Task goal:
Out of the lines below, please list those that hold the string "eexists".

Record set:
★ ★ ★ ★
Lemma kiss_deliver d data :
  receiving d = false -> (1 <= mtu d)%nat ->
  Framing.feed step d (kiss_encode_frame data) =
    (mk [] false false CMD_UNKNOWN (mtu d), [KissData (take (mtu d) data)]).
Proof.
  intros Hr Hm. unfold kiss_encode_frame.
  assert (Framing.feed step d [FEND; CMD_DATA] = (mk [] true false CMD_DATA (mtu d), [])) as E1.
  { destruct d as [f i e c m]; unfold receiving in Hr; simpl in *. unfold step at 1. simpl.
    rewrite andb_true_r, Hr. simpl. unfold step. simpl.
    by destruct (Nat.ltb_spec 0 m); [|lia]. }
  rewrite feed_app, E1, feed_app, kiss_feed_escaped. simpl. by rewrite Nat.sub_0_r.
Qed.

Lemma kiss_deliver_idle d data :
  receiving d = false -> (1 <= mtu d /\ length data <= mtu d)%nat ->
  exists d', Framing.feed step d (kiss_encode_frame data) = (d', [KissData data]) /\
    receiving d' = false /\
    forall q : bytes, (1 <= mtu d /\ length q <= mtu d)%nat -> (1 <= mtu d' /\ length q <= mtu d')%nat.
Proof.
  intros Hi [Hm Hl]. eexists. rewrite kiss_deliver by done. rewrite take_ge by done. done.
Qed.

End KissLemmas.

#[export] Instance Kiss_framing : Framing KissDecoder.t bytes KissEvent := {|
  fr_step := KissDecoder.step;
  fr_encode := kiss_encode_frame;
  fr_frame := KissData;
  fr_idle d := KissDecoder.receiving d = false;
  fr_fits d data := (1 <= KissDecoder.mtu d /\ length data <= KissDecoder.mtu d)%nat;
  fr_deliver := kiss_deliver_idle;
|}.

(** ** Modem decoder lemmas *)
Section ParserLemmas.
Import FrameParser.

Lemma parser_feed_byte c p byte :
  Framing.feed step (mk c p true false) (kiss_escape_byte byte) =
    (mk c (if (length p <? MAX_PAYLOAD)%nat then p ++ [byte] else p) true false, []).
Proof.
  unfold kiss_escape_byte.
  destruct (Z.eqb_spec byte FESC) as [->|Hs]; [|destruct (Z.eqb_spec byte FEND) as [->|He]];
    cbn [Framing.feed]; unfold step; simpl; destruct (length p <? MAX_PAYLOAD)%nat eqn:E;
    simpl; rewrite ?E; try done.
  all: destruct (Z.eqb_spec byte FEND); [done|]; simpl; by destruct (Z.eqb_spec byte FESC).
Qed.

Lemma parser_feed_escaped data c p :
  Framing.feed step (mk c p true false) (kiss_escape data) =
    (mk c (p ++ take (MAX_PAYLOAD - length p) data) true false, []).
Proof.
  revert p. induction data as [|byte data IH]; intros p.
  { by rewrite take_nil, app_nil_r. }
  rewrite kiss_escape_cons, feed_app, parser_feed_byte.
  destruct (Nat.ltb_spec (length p) MAX_PAYLOAD) as [Hl|Hl]; rewrite IH.
  - by rewrite push_take.
  - by replace (MAX_PAYLOAD - length p)%nat with 0%nat by lia.
Qed.

Lemma parser_deliver p c data :
  active p = false -> c <> FEND ->
  Framing.feed step p (kiss_frame c data) = (mk c [] false false, [(c, take MAX_PAYLOAD data)]).
Proof.
  intros Ha Hc. unfold kiss_frame. rewrite kiss_frame_body_escape.
  assert (Framing.feed step p [FEND; c] = (mk c [] true false, [])) as E1.
  { destruct p as [c0 p0 a e]. simpl in *. subst. unfold step. simpl.
    by destruct (Z.eqb_spec c FEND). }
  rewrite feed_app, E1, feed_app, parser_feed_escaped. done.
Qed.

Lemma parser_deliver_idle p (cd : Z * bytes) :
  active p = false -> (cd.1 <> FEND /\ (length cd.2 <= MAX_PAYLOAD)%nat) ->
  exists p', Framing.feed step p (kiss_frame cd.1 cd.2) = (p', [id cd]) /\ active p' = false /\
    forall q : Z * bytes, (q.1 <> FEND /\ (length q.2 <= MAX_PAYLOAD)%nat) ->
                          (q.1 <> FEND /\ (length q.2 <= MAX_PAYLOAD)%nat).
Proof.
  destruct cd as [c data]. cbn [fst snd]. intros Ha [Hc Hl]. eexists.
  rewrite parser_deliver by done. rewrite take_ge by done. done.
Qed.

End ParserLemmas.

#[export] Instance Parser_framing : Framing FrameParser.t (Z * bytes) (Z * bytes) := {|
  fr_step := FrameParser.step;
  fr_encode cd := kiss_frame cd.1 cd.2;
  fr_frame := id;
  fr_idle p := FrameParser.active p = false;
  fr_fits _ cd := cd.1 <> FEND /\ (length cd.2 <= MAX_PAYLOAD)%nat;
  fr_deliver := parser_deliver_idle;
|}.

(** receiving on a KISS port. From any state in which no data frame is
    open, the host decoder delivers a sequence of data frames as sent, however
    the serial reads split the bytes; and a payload longer than the decoder's
    limit arrives cut to its first [mtu] bytes. *)
Theorem Kiss_stream_roundtrip (d : KissDecoder.t)
    (Hd : KissDecoder.receiving d = false) (Hm : (1 <= KissDecoder.mtu d)%nat) :
  (forall payloads chunks,
     Forall (fun p => (length p <= KissDecoder.mtu d)%nat) payloads ->
     concat chunks = concat (map kiss_encode_frame payloads) ->
     exists d', feed_chunks KissDecoder.step d chunks = (d', map KissData payloads) /\
       KissDecoder.receiving d' = false) /\
  (forall data, snd (KissDecoder.feed d (kiss_encode_frame data)) =
     [KissData (take (KissDecoder.mtu d) data)]).
Proof.
  split.
  - intros payloads chunks Hp Hc.
    apply (framing_stream (F := Kiss_framing)); [done| |done].
    eapply Forall_impl; [|exact Hp]. done.
  - intros data. unfold KissDecoder.feed. by rewrite kiss_deliver.
Qed.

Lemma Kiss_stream_roundtrip_witness :
  KissDecoder.receiving (KissDecoder.new 4) = false /\
  exists d', feed_chunks KissDecoder.step (KissDecoder.new 4)
      [[0xC0]; [0; 0xDB]; [0xDC; 7; 0xC0; 0xC0; 0; 0xC0]] = (d', [KissData [0xC0; 7]; KissData []]) /\
    KissDecoder.receiving d' = false.
Proof.
  split; [reflexivity|].
  refine (proj1 (Kiss_stream_roundtrip (KissDecoder.new 4) _ _) [[0xC0; 7]; []] _ _ _).
  - reflexivity.
  - simpl. lia.
  - repeat constructor; simpl; lia.
  - reflexivity.
Defined.

(** host and modem speak the same framing. The host's data frames are the
    modem's frames of command 0, and the modem's parser, between frames,
    receives every sequence of command frames as sent, however it is split;
    longer payloads are cut to [MAX_PAYLOAD] bytes. *)
Theorem Kiss_modem_interop (p : FrameParser.t) (Hp : FrameParser.active p = false) :
  (forall data, kiss_encode_frame data = kiss_frame CMD_DATA data) /\
  (forall frames chunks,
     Forall (fun cd : Z * bytes => cd.1 <> FEND /\ (length cd.2 <= MAX_PAYLOAD)%nat) frames ->
     concat chunks = concat (map (fun cd => kiss_frame cd.1 cd.2) frames) ->
     exists p', feed_chunks FrameParser.step p chunks = (p', frames) /\
       FrameParser.active p' = false) /\
  (forall c data, c <> FEND ->
     snd (FrameParser.feed p (kiss_frame c data)) = [(c, take MAX_PAYLOAD data)]).
Proof.
  split; [apply kiss_encode_frame_data|]. split.
  - intros frames chunks Hf Hc.
    destruct (framing_stream (F := Parser_framing) p frames chunks Hp Hf Hc) as (p' & E & Hi).
    exists p'. split; [|exact Hi]. rewrite map_id in E. exact E.
  - intros c data Hc. unfold FrameParser.feed. by rewrite parser_deliver.
Qed.

Lemma Kiss_modem_interop_witness :
  FrameParser.active FrameParser.new = false /\
  snd (FrameParser.feed FrameParser.new (kiss_frame 0x21 [0xC0; 0xDB])) = [(0x21, [0xC0; 0xDB])].
Proof.
  split; [reflexivity|].
  exact (proj2 (proj2 (Kiss_modem_interop FrameParser.new eq_refl)) 0x21 [0xC0; 0xDB]
           ltac:(discriminate)).
Defined.

(** TNC configuration commands carry their value byte unescaped: a parser
    receives the value except when it is one of the two framing bytes (192 or
    219), in which case it receives an empty command. *)
Theorem kiss_command_received (command value : Z) (Hc : command <> FEND) :
  snd (FrameParser.feed FrameParser.new (kiss_command command value)) =
    [(command, if (value =? FEND) || (value =? FESC) then [] else [value])].
Proof.
  assert (Framing.feed FrameParser.step FrameParser.new [FEND; command] =
            (FrameParser.mk command [] true false, [])) as E.
  { simpl. unfold FrameParser.step. simpl. by destruct (Z.eqb_spec command FEND). }
  change (kiss_command command value) with ([FEND; command] ++ [value; FEND]).
  unfold FrameParser.feed. rewrite feed_app, E. simpl. unfold FrameParser.step at 1. simpl.
  destruct (Z.eqb_spec value FEND) as [->|]; [done|]. by destruct (Z.eqb_spec value FESC).
Qed.

Lemma kiss_command_received_witness :
  CMD_TXDELAY <> FEND /\
  snd (FrameParser.feed FrameParser.new (set_preamble 1920)) = [(CMD_TXDELAY, [])].
Proof.
  split; [discriminate|].
  exact (kiss_command_received CMD_TXDELAY 192 ltac:(discriminate)).
Defined.

(** ** AX.25 lemmas *)

Lemma length_encode_address callsign ssid last : length (encode_address callsign ssid last) = 7%nat.
Proof.
  unfold encode_address. rewrite !length_app, length_replicate, length_map, length_take. cbn [length]. lia.
Qed.

Lemma strip_pack data src src_ssid dst dst_ssid :
  strip_ax25_header (pack_ax25_frame_to data src src_ssid dst dst_ssid) =
    match data with [] => None | _ => Some data end.
Proof.
  unfold strip_ax25_header, pack_ax25_frame_to.
  rewrite !app_assoc, drop_app_length' by (rewrite !length_app, !length_encode_address; done).
  rewrite !length_app, !length_encode_address. destruct data; [done|].
  by destruct (Nat.ltb_spec AX25_HEADER_SIZE (7 + 7 + length [CTRL_UI; PID_NOLAYER3] + length (z :: data)));
    [|unfold AX25_HEADER_SIZE in *; simpl in *; lia].
Qed.

(** A 7-bit character survives the shift. *)
Lemma shift_char b : 0 <= b < 128 -> Z.shiftr (wrap 8 (Z.shiftl b 1)) 1 = b.
Proof.
  intros Hb. rewrite Z.shiftl_mul_pow2, Z.shiftr_div_pow2 by lia. unfold wrap. zb.
  rewrite Z.mod_small by lia. by rewrite Z.div_mul.
Qed.

Lemma ssid_decode ssid (last : bool) : 0 <= ssid <= 15 ->
  Z.land (Z.shiftr (let e := Z.lor 0x60 (wrap 8 (Z.shiftl ssid 1)) in
                    if last then Z.lor e 1 else e) 1) 0x0F = ssid.
Proof.
  intros Hs. assert (Hin : ssid ∈ seqZ 0 16) by (apply elem_of_seqZ; lia).
  revert ssid Hin Hs. assert (Forall (fun s => forall l : bool,
    Z.land (Z.shiftr (let e := Z.lor 0x60 (wrap 8 (Z.shiftl s 1)) in
                    if l then Z.lor e 1 else e) 1) 0x0F = s) (seqZ 0 16)) as H.
  { repeat constructor; intros []; reflexivity. }
  intros s Hin _. rewrite Forall_forall in H. apply (H s), list_elem_of_In, Hin.
Qed.

Lemma decode_chars callsign :
  Forall (fun b => 0 <= b < 128 /\ b <> 0x10 /\ b <> 0) callsign ->
  filter (fun b => b <> 0x10 /\ b <> 0x00)
    (map (fun b => Z.shiftr b 1) (map (fun b => wrap 8 (Z.shiftl b 1)) callsign)) = callsign.
Proof.
  induction 1 as [|b l (Hb & H1 & H2) _ IH]; [done|]. cbn [map].
  rewrite shift_char by done. rewrite filter_cons_True by done. by rewrite IH.
Qed.

Lemma decode_padding n :
  filter (fun b => b <> 0x10 /\ b <> 0x00) (map (fun b => Z.shiftr b 1) (replicate n 0x20)) = [].
Proof. induction n as [|n IH]; [done|]. cbn [replicate map]. rewrite filter_cons_False; [done|]. by intros [[] _]. Qed.

(** AX.25 address fields round trip. For a callsign the configuration
    check accepts, without the two control characters that mark padding,
    decoding the encoded address field gives the callsign and the SSID back,
    for source and destination fields alike. *)
Theorem Ax25_address_roundtrip (callsign : bytes) (ssid : Z) (last : bool)
    (Hv : validate_callsign callsign ssid = Ok ())
    (Hb : all_u8 callsign) (Hs : is_u8 ssid)
    (Hc : Forall (fun b => b <> 0x10 /\ b <> 0) callsign) :
  decode_address (encode_address callsign ssid last) = (callsign, ssid).
Proof.
  unfold validate_callsign in Hv.
  destruct (Nat.ltb_spec (length callsign) 3), (Nat.ltb_spec 6 (length callsign)); try done.
  destruct (forallb _ _) eqn:Ha; [|done]. destruct (Z.ltb_spec 15 ssid); [done|].
  apply (proj1 (is_u8_bound ssid)) in Hs. unfold decode_address.
  assert (Forall (fun b => 0 <= b < 128 /\ b <> 0x10 /\ b <> 0) callsign) as Hchars.
  { rewrite forallb_forall in Ha. unfold all_u8 in Hb. rewrite Forall_forall in Hb, Hc.
    apply Forall_forall. intros b Hin. specialize (Ha b Hin). specialize (Hb b Hin). specialize (Hc b Hin).
    apply (proj1 (is_u8_bound b)) in Hb. zb. lia. }
  pose proof (length_map (fun b => wrap 8 (Z.shiftl b 1)) callsign) as Hlen.
  unfold encode_address. rewrite (take_ge callsign) by lia. rewrite Hlen. f_equal.
  - rewrite app_assoc, take_app_length'
      by (rewrite length_app, length_replicate, length_map; lia).
    rewrite map_app, list.filter_app, decode_chars, decode_padding by done. by rewrite app_nil_r.
  - rewrite app_assoc, app_nth2; rewrite length_app, length_replicate, length_map; [|lia].
    replace (6 - _)%nat with 0%nat by lia. cbn [nth]. apply (ssid_decode ssid last). lia.
Qed.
★ ★ ★ ★
Exercise result:
  intros Hi [Hm Hl]. eexists. rewrite kiss_deliver by done. rewrite take_ge by done. done.
  destruct cd as [c data]. cbn [fst snd]. intros Ha [Hc Hl]. eexists.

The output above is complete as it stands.